◆ **Requirement**
Given the records below, pull every line with the word "Some" into the answer.

◆ **Records for this task**
Definition set_users (v : json) (s : State) : State :=
  mkState v (newUser s) (isEditing s) (editingId s) (message s)
    (showMessage s) (messageType s) (confirmVisible s) (confirmUserId s)
    (now s) (timers s).
Definition set_newUser (u : User) (s : State) : State :=
  mkState (users s) u (isEditing s) (editingId s) (message s)
    (showMessage s) (messageType s) (confirmVisible s) (confirmUserId s)
    (now s) (timers s).
Definition set_isEditing (b : bool) (s : State) : State :=
  mkState (users s) (newUser s) b (editingId s) (message s)
    (showMessage s) (messageType s) (confirmVisible s) (confirmUserId s)
    (now s) (timers s).
Definition set_editingId (i : option Z) (s : State) : State :=
  mkState (users s) (newUser s) (isEditing s) i (message s)
    (showMessage s) (messageType s) (confirmVisible s) (confirmUserId s)
    (now s) (timers s).
Definition set_message (m : string) (s : State) : State :=
  mkState (users s) (newUser s) (isEditing s) (editingId s) m
    (showMessage s) (messageType s) (confirmVisible s) (confirmUserId s)
    (now s) (timers s).
Definition set_showMessage (b : bool) (s : State) : State :=
  mkState (users s) (newUser s) (isEditing s) (editingId s) (message s)
    b (messageType s) (confirmVisible s) (confirmUserId s)
    (now s) (timers s).
Definition set_messageType (k : MessageKind) (s : State) : State :=
  mkState (users s) (newUser s) (isEditing s) (editingId s) (message s)
    (showMessage s) k (confirmVisible s) (confirmUserId s)
    (now s) (timers s).
Definition set_confirmVisible (b : bool) (s : State) : State :=
  mkState (users s) (newUser s) (isEditing s) (editingId s) (message s)
    (showMessage s) (messageType s) b (confirmUserId s)
    (now s) (timers s).
Definition set_confirmUserId (i : option Z) (s : State) : State :=
  mkState (users s) (newUser s) (isEditing s) (editingId s) (message s)
    (showMessage s) (messageType s) (confirmVisible s) i
    (now s) (timers s).
Definition set_now (t : Z) (s : State) : State :=
  mkState (users s) (newUser s) (isEditing s) (editingId s) (message s)
    (showMessage s) (messageType s) (confirmVisible s) (confirmUserId s)
    t (timers s).
Definition set_timers (l : list Z) (s : State) : State :=
  mkState (users s) (newUser s) (isEditing s) (editingId s) (message s)
    (showMessage s) (messageType s) (confirmVisible s) (confirmUserId s)
    (now s) l.

(** [{ id: 0, name: '', email: '' }] *)
Definition emptyUser : User := mkUser 0 "" "".

(** The values the [ref]s are created with; the clock starts at 0. *)
Definition initial : State :=
  mkState (JArr []) emptyUser false None "" false Success false None 0 [].

(** ** Requests and replies *)

Inductive Method : Type := GET | POST | PUT | DELETE.

(** The arguments of one call of [fetch].  [body] is the object handed to
    [JSON.stringify]. *)
Record Request : Type := mkRequest {
  method : Method;
  url : string;
  headers : list (string * string);
  body : option json
}.

(** What the environment answers to [fetch(...)] followed, where the script
    asks for it, by [res.json()]: the promise of [fetch] rejects, or it
    resolves to a response with its [ok] flag, whose [json()] in turn
    resolves to a value or rejects.  No variable is read or written between
    the two [await]s, so they are one suspension. *)
Inductive Reply : Type :=
| Rejected (msg : string)
| Response (ok : bool) (parsed : result json).

Definition API_URL : string := "http://127.0.0.1:8000/api/users/".

Definition json_headers : list (string * string) :=
  [("Content-Type", "application/json")].

(** [{ name: newUser.value.name, email: newUser.value.email }] *)
Definition payload (u : User) : json :=
  JObj [("name", JStr (name u)); ("email", JStr (email u))].

(** [`${API_URL}${id}/`] *)
Definition item_url (i : Z) : string :=
  API_URL ++ number_to_string i ++ "/".

(** ** Resumable handlers

    A handler runs until it finishes ([Done], with the state it leaves) or
    until it awaits a request ([Await]: the state it leaves, the request, and
    the rest of the handler, which is resumed with the reply and with the
    state the view is in at that moment). *)
Inductive prog : Type :=
| Done (s : State)
| Await (s : State) (req : Request) (k : Reply -> State -> prog).

(** *** Popup message *)

(** [setTimeout(() => (showMessage.value = false), delay)] *)
Definition setTimeout (delay : Z) (s : State) : State :=
  set_timers (timers s ++ [now s + delay]) s.

Definition showPopup (msg : string) (type : MessageKind) (s : State) : State :=
  setTimeout 2000
    (set_showMessage true (set_messageType type (set_message msg s))).

(** [`⚠️ ${err.message}`] *)
Definition warning (msg : string) : string := "⚠️ " ++ msg.

(** *** Fetch all users (GET) *)

Definition fetchUsers_request : Request := mkRequest GET API_URL [] None.

(** The [try] block of [fetchUsers] once the reply is in. *)
Definition fetchUsers_try (r : Reply) : result json :=
  match r with
  | Rejected msg => Throw msg
  | Response ok parsed =>
      if negb ok then
        errData <- parsed ;;
        d <- get_detail errData ;;
        Throw (detail_or d "Failed to fetch users")
      else parsed
  end.

Definition fetchUsers_resume (r : Reply) (s : State) : State :=
  match fetchUsers_try r with
  | Ok v => set_users v s
  | Throw msg => showPopup (warning msg) Error s
  end.

(** [k] is what the caller does after [await fetchUsers()]. *)
Definition fetchUsers (k : State -> prog) (s : State) : prog :=
  Await s fetchUsers_request (fun r s' => k (fetchUsers_resume r s')).

(** *** Add user (POST) *)

Definition addUser_request (s : State) : Request :=
  mkRequest POST API_URL json_headers (Some (payload (newUser s))).

(** The [try] block of [addUser] up to [await fetchUsers()]. *)
Definition addUser_try (r : Reply) : result unit :=
  match r with
  | Rejected msg => Throw msg
  | Response ok parsed =>
      if negb ok then
        errData <- parsed ;;
        m <- values_or errData "Failed to add user" ;;
        Throw m
      else Ok tt
  end.

Definition addUser_resume (r : Reply) (s : State) : prog :=
  match addUser_try r with
  | Ok _ =>
      fetchUsers
        (fun s' =>
           Done (showPopup "✅ User added successfully!" Success
                   (set_newUser emptyUser s')))
        s
  | Throw msg => Done (showPopup (warning msg) Error s)
  end.

Definition addUser (s : State) : prog :=
  if (name (newUser s) =? "")%string || (email (newUser s) =? "")%string
  then Done (showPopup "Please fill all fields" Error s)
  else Await s (addUser_request s) addUser_resume.

(** *** Edit user *)

Definition editUser (user : User) (s : State) : State :=
  set_newUser user (set_editingId (Some (id user)) (set_isEditing true s)).

(** *** Cancel editing *)

Definition cancelEdit (s : State) : State :=
  showPopup "❌ Edit cancelled" Error
    (set_newUser emptyUser (set_editingId None (set_isEditing false s))).

(** *** Update user (PUT) *)

Definition updateUser_request (i : Z) (s : State) : Request :=
  mkRequest PUT (item_url i) json_headers (Some (payload (newUser s))).

Definition updateUser_try (r : Reply) : result unit :=
  match r with
  | Rejected msg => Throw msg
  | Response ok parsed =>
      if negb ok then
        errData <- parsed ;;
        m <- values_or errData "Failed to update user" ;;
        Throw m
      else Ok tt
  end.

Definition updateUser_resume (r : Reply) (s : State) : prog :=
  match updateUser_try r with
  | Ok _ =>
      fetchUsers
        (fun s' =>
           Done (showPopup "✅ User updated successfully!" Success
                   (cancelEdit s')))
        s
  | Throw msg => Done (showPopup (warning msg) Error s)
  end.

(** [!editingId.value] holds for [null] and for [0]. *)
Definition updateUser (s : State) : prog :=
  match editingId s with
  | None => Done s
  | Some i =>
      if i =? 0 then Done s
      else Await s (updateUser_request i s) updateUser_resume
  end.

(** *** Delete user (DELETE) *)

Definition deleteUser_request (i : Z) : Request :=
  mkRequest DELETE (item_url i) [] None.

Definition deleteUser_try (r : Reply) : result unit :=
  match r with
  | Rejected msg => Throw msg
  | Response ok parsed =>
      if negb ok then
        errData <- parsed ;;
        d <- get_detail errData ;;
        Throw (detail_or d "Failed to delete user")
      else Ok tt
  end.

(** [k] is what the caller does after [await deleteUser(id)]. *)
Definition deleteUser (i : Z) (k : State -> prog) (s : State) : prog :=
  Await s (deleteUser_request i)
    (fun r s' =>
       match deleteUser_try r with
       | Ok _ =>
           fetchUsers
             (fun s'' =>
                k (showPopup "🗑️ User deleted successfully!" Success s''))
             s'
       | Throw msg => k (showPopup (warning msg) Error s')
       end).

(** *** The confirmation dialog *)

Definition openConfirm (i : Z) (s : State) : State :=
  set_confirmVisible true (set_confirmUserId (Some i) s).

Definition confirmDelete (s : State) : prog :=
  match confirmUserId s with
  | Some i =>
      deleteUser i
        (fun s' => Done (set_confirmUserId None (set_confirmVisible false s')))
        s
  | None => Done s
  end.

Definition cancelDelete (s : State) : State :=
  set_confirmUserId None (set_confirmVisible false s).

(** *** The two inputs bound with [v-model] *)

Definition inputName (text : string) (s : State) : State :=
  set_newUser (mkUser (id (newUser s)) text (email (newUser s))) s.

Definition inputEmail (text : string) (s : State) : State :=
  set_newUser (mkUser (id (newUser s)) (name (newUser s)) text) s.

(** ** Everything the page can ask of the script

    [Mounted] is the call of [fetchUsers] in [onMounted]; the others are the
    [@click] and [v-model] bindings of the template. *)
Inductive Action : Type :=
| Mounted
| InputName (text : string)
| InputEmail (text : string)
| AddUser
| EditUser (user : User)
| UpdateUser
| CancelEdit
| OpenConfirm (i : Z)
| ConfirmDelete
| CancelDelete.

◆ **Exercise response**
  mkRequest POST API_URL json_headers (Some (payload (newUser s))).
  set_newUser user (set_editingId (Some (id user)) (set_isEditing true s)).
  mkRequest PUT (item_url i) json_headers (Some (payload (newUser s))).
  | Some i =>
  set_confirmVisible true (set_confirmUserId (Some i) s).
  | Some i =>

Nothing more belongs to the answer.